Université Paris Cité, CNRS, Inserm, Institut Cochin, Equipe Labellisée Ligue Contre le Cancer, Paris, France.
PLoS One. 2025 Aug 8;20(8):e0327322. doi: 10.1371/journal.pone.0327322. eCollection 2025.
Up until present day, chimeric antigen receptor (CAR)-T cell therapy has only been approved for hematological malignancies, as CAR-T cells do not show comparable efficacy in solid tumors. Therefore, understanding the features of the tumor microenvironment (TME), is key to improve efficacy of adoptive cell therapies (ACTs) against solid tumors. In this context, robust workflows, which dissect the complex interactions between CAR-T cells and the TME are still lacking. To address this need, we have established an ex vivo workflow co-culturing tissue slices from patient tumor resections with CAR-T cells. The workflow is composed of assessing several complementary attributes, such as cytokine release via flow cytometry, quantification of cell infiltration into the tumor and assessment of the regions of the tissue slice the CAR-T cell infiltrate into by using the MACSima™ imaging cyclic staining technology. Using this workflow it is possible to observe the behavior of CAR-T cells within the tumor and its TME, their infiltration into distinct tumor compartments, as well as to dissect the underlying molecular mechanisms that drive T cell migration, thanks to MACSima™ multiplexing technology and its ability to image several markers at the same time. Assessment of ovarian carcinoma tissue slices revealed substantial release of specific cytokines and increased infiltration of T cells in the tumor areas when CAR-T cells were added to the tissue slices as compared to non-engineered T cells. The establishment of this novel approach will enable researchers to better characterize the interaction between CAR-T cells and the TME. Tissue slices present an intrinsic heterogeneity, which is indeed an advantage compared to other in vitro models but can turn itself into complex results interpretation. Therefore, we recommend that any conclusion derived from this assay should be verified with complementary models.

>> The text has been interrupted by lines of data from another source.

Lemma replace_plain (m : matcher) (t rest : jsstring) :
  tag_anchored m → plain_text t →
  replace_global m (t ++ rest) = t ++ replace_global m rest.
Proof.
  intros Hm. unfold replace_global. induction 1 as [|c t [H1 H2] _ IH]; [done|].
  cbn [app replace_go]. rewrite Hm by done. by rewrite IH.
Qed.

Lemma replace_plain_id (m : matcher) (t : jsstring) :
  tag_anchored m → plain_text t → replace_global m t = t.
Proof.
  intros Hm Ht. rewrite <- (app_nil_r t) at 1.
  rewrite replace_plain by done. by rewrite app_nil_r.
Qed.

Lemma lit_anchored (x : N) (pat rep : jsstring) :
  x = 123 ∨ x = 92 → tag_anchored (lit (x :: pat) rep).
Proof.
  intros Hx c s H1 H2. unfold lit. cbn [startsWith].
  destruct (N.eqb_spec x c) as [<-|]; [by destruct Hx|done].
Qed.

Lemma color_tag_anchored : tag_anchored color_tag.
Proof.
  intros c s H1 _. unfold color_tag.
  destruct c as [|p]; [done|].
  do 7 (destruct p as [p|p|]; try done).
Qed.

Lemma any_tag_anchored : tag_anchored any_tag.
Proof.
  intros c s H1 _. unfold any_tag.
  destruct c as [|p]; [done|].
  do 7 (destruct p as [p|p|]; try done).
Qed.

Lemma trim_framed (a b : N) (mid : jsstring) :
  is_space a = false → is_space b = false →
  trim (a :: mid ++ [b]) = a :: mid ++ [b].
Proof.
  intros Ha Hb. unfold trim, trimEnd. cbn [trimStart]. rewrite Ha.
  change (a :: mid ++ [b]) with ((a :: mid) ++ [b]).
  rewrite rev_app_distr. cbn [rev app trimStart]. rewrite Hb.
  change (b :: rev mid ++ [a]) with (rev [b] ++ rev (a :: mid)).
  by rewrite <- rev_app_distr, rev_involutive.
Qed.

(** The pair of bold tags around plain text becomes the pair of markup
    tags. *)
Lemma assTextToVtt_bold (t : jsstring) :
  plain_text t →
  assTextToVtt (js "{\b1}" ++ t ++ js "{\b0}") None = js "<b>" ++ t ++ js "</b>".
Proof.
  intros Ht. unfold assTextToVtt.
  assert (H1 : replace_global (tag "b1" "<b>") (js "{\b1}" ++ t ++ js "{\b0}")
               = js "<b>" ++ t ++ js "{\b0}").
  { change (replace_global (tag "b1" "<b>") (js "{\b1}" ++ t ++ js "{\b0}"))
      with (js "<b>" ++ replace_global (tag "b1" "<b>") (t ++ js "{\b0}")).
    rewrite replace_plain; [done | by apply lit_anchored; left | done]. }
  rewrite H1.
  assert (Hb : plain_text (js "<b>" ++ t)).
  { apply Forall_app. split; [|done]. by repeat constructor. }
  assert (H2 : replace_global (tag "b0" "</b>") (js "<b>" ++ t ++ js "{\b0}")
               = js "<b>" ++ t ++ js "</b>").
  { rewrite (app_assoc (js "<b>")).
    rewrite replace_plain; [|by apply lit_anchored; left | done].
    by rewrite <- app_assoc. }
  rewrite H2.
  assert (Hw : plain_text (js "<b>" ++ t ++ js "</b>")).
  { rewrite app_assoc. apply Forall_app. split; [done|]. by repeat constructor. }
  repeat rewrite (replace_plain_id _ (js "<b>" ++ t ++ js "</b>")) by
    (first [done | apply color_tag_anchored | apply any_tag_anchored
           | apply lit_anchored; first [by left | by right]]).
  change (js "<b>" ++ t ++ js "</b>") with (60 :: js "b>" ++ t ++ js "</b>").
  rewrite (app_assoc (js "b>")).
  change (js "</b>") with (js "</b" ++ [62]). rewrite (app_assoc _ _ [62]).
  by apply trim_framed.
Qed.

(** *** A dialogue line, column by column *)

Lemma split_on_app (sep : N) (a b : jsstring) :
  split_on sep (a ++ sep :: b) = split_on sep a ++ split_on sep b.
Proof.
  induction a as [|c a IH]; cbn [app split_on].
  - by rewrite N.eqb_refl.
  - destruct (c =? sep); [by rewrite IH|].
    rewrite IH. by destruct (split_on_cons sep a) as (cur & rest & ->).
Qed.

Lemma split_on_column (c : jsstring) : column c → split_on 44 c = [c].
Proof.
  induction 1 as [|x c Hx _ IH]; [done|].
  cbn [split_on]. apply N.eqb_neq in Hx as ->. by rewrite IH.
Qed.

Lemma split_on_columns (c : jsstring) (cols : list jsstring) (t : jsstring) :
  column c → Forall column cols →
  split_on 44 (join (js ",") (c :: cols) ++ js "," ++ t)
  = c :: cols ++ split_on 44 t.
Proof.
  intros Hc Hcols. revert c Hc.
  induction Hcols as [|c2 cols Hc2 _ IH]; intros c Hc.
  - cbn [join app]. change (js ",") with [44]. cbn [app].
    by rewrite split_on_app, split_on_column.
  - change (join (js ",") (c :: c2 :: cols))
      with (c ++ 44 :: join (js ",") (c2 :: cols)).
    rewrite <- app_assoc. cbn [app].
    rewrite split_on_app, split_on_column by done.
    cbn [app]. f_equal. by apply IH.
Qed.

Lemma trimStart_app_nonspace (a : jsstring) (c : N) (b : jsstring) :
  is_space c = false → trimStart (a ++ c :: b) = trimStart a ++ c :: b.
Proof.
  intros Hc. induction a as [|x a IH]; cbn [app trimStart].
  - by rewrite Hc.
  - by destruct (is_space x).
Qed.

Lemma trimEnd_app_nonspace (a : jsstring) (c : N) (b : jsstring) :
  is_space c = false → trimEnd (a ++ c :: b) = a ++ c :: trimEnd b.
Proof.
  intros Hc. unfold trimEnd.
  rewrite rev_app_distr. cbn [rev]. rewrite <- app_assoc. cbn [app].
  rewrite trimStart_app_nonspace by done.
  rewrite rev_app_distr. cbn [rev]. rewrite rev_involutive, <- app_assoc. done.
Qed.

Lemma trimStart_snoc (s : jsstring) (c : N) :
  trimStart (s ++ [c])
  = match trimStart s with
    | [] => if is_space c then [] else [c]
    | r => r ++ [c]
    end.
Proof.
  induction s as [|x s IH]; cbn [app trimStart]; [done|].
  by destruct (is_space x).
Qed.

Lemma trimEnd_cons (c : N) (t : jsstring) :
  trimEnd (c :: t)
  = match trimEnd t with
    | [] => if is_space c then [] else [c]
    | r => c :: r
    end.
Proof.
  unfold trimEnd. cbn [rev]. rewrite trimStart_snoc.
  destruct (trimStart (rev t)) as [|y r] eqn:E; cbn [rev].
  - by destruct (is_space c).
  - rewrite rev_app_distr. cbn [rev app].
    destruct (rev r ++ [y]) eqn:E2; [by destruct (rev r)|done].
Qed.

Lemma trimStart_idem (s : jsstring) : trimStart (trimStart s) = trimStart s.
Proof.
  induction s as [|c s IH]; [done|]. cbn [trimStart].
  destruct (is_space c) eqn:E; [done|]. cbn [trimStart]. by rewrite E.
Qed.

Lemma trimEnd_idem (s : jsstring) : trimEnd (trimEnd s) = trimEnd s.
Proof. unfold trimEnd. by rewrite rev_involutive, trimStart_idem. Qed.

Lemma trim_commute (t : jsstring) : trimStart (trimEnd t) = trimEnd (trimStart t).
Proof.
  induction t as [|c t IH]; [done|].
  cbn [trimStart]. rewrite trimEnd_cons.
  destruct (is_space c) eqn:E.
  - rewrite <- IH. destruct (trimEnd t); [done|]. cbn [trimStart]. by rewrite E.
  - rewrite trimEnd_cons, E. destruct (trimEnd t); cbn [trimStart]; by rewrite E.
Qed.

(** Trimming a text that has lost its trailing white space already. *)
Lemma trim_trimEnd (t : jsstring) : trim (trimEnd t) = trim t.
Proof. unfold trim. by rewrite trim_commute, trimEnd_idem. Qed.

Lemma style_named_own (m : gmap jsstring Style) (name : jsstring) (st : Style) :
  m !! name = Some st → style_named m name = Some st.
Proof. unfold style_named. by intros ->. Qed.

直到目前,嵌合抗原受体(CAR)-T细胞疗法仅被批准用于血液系统恶性肿瘤,因为CAR-T细胞在实体瘤中未显示出可比的疗效。因此,了解肿瘤微环境(TME)的特征是提高过继性细胞疗法(ACTs)治疗实体瘤疗效的关键。在这种情况下,仍缺乏能够剖析CAR-T细胞与TME之间复杂相互作用的强大工作流程。为满足这一需求,我们建立了一种体外工作流程,将患者肿瘤切除组织切片与CAR-T细胞共培养。该工作流程包括评估几个互补的属性,例如通过流式细胞术检测细胞因子释放、定量细胞向肿瘤内的浸润以及使用MACSima™成像循环染色技术评估CAR-T细胞浸润到的组织切片区域。利用该工作流程,可以观察CAR-T细胞在肿瘤及其TME中的行为、它们向不同肿瘤区域的浸润情况,并且由于MACSima™多重技术及其同时对多个标志物成像的能力,还能够剖析驱动T细胞迁移的潜在分子机制。对卵巢癌组织切片的评估显示,与未改造的T细胞相比,当将CAR-T细胞添加到组织切片中时,肿瘤区域会大量释放特定细胞因子且T细胞浸润增加。这种新方法的建立将使研究人员能够更好地表征CAR-T细胞与TME之间的相互作用。组织切片呈现出内在的异质性,这与其他体外模型相比确实是一个优势,但可能会导致复杂的结果解读。因此,我们建议从该检测得出的任何结论都应使用互补模型进行验证。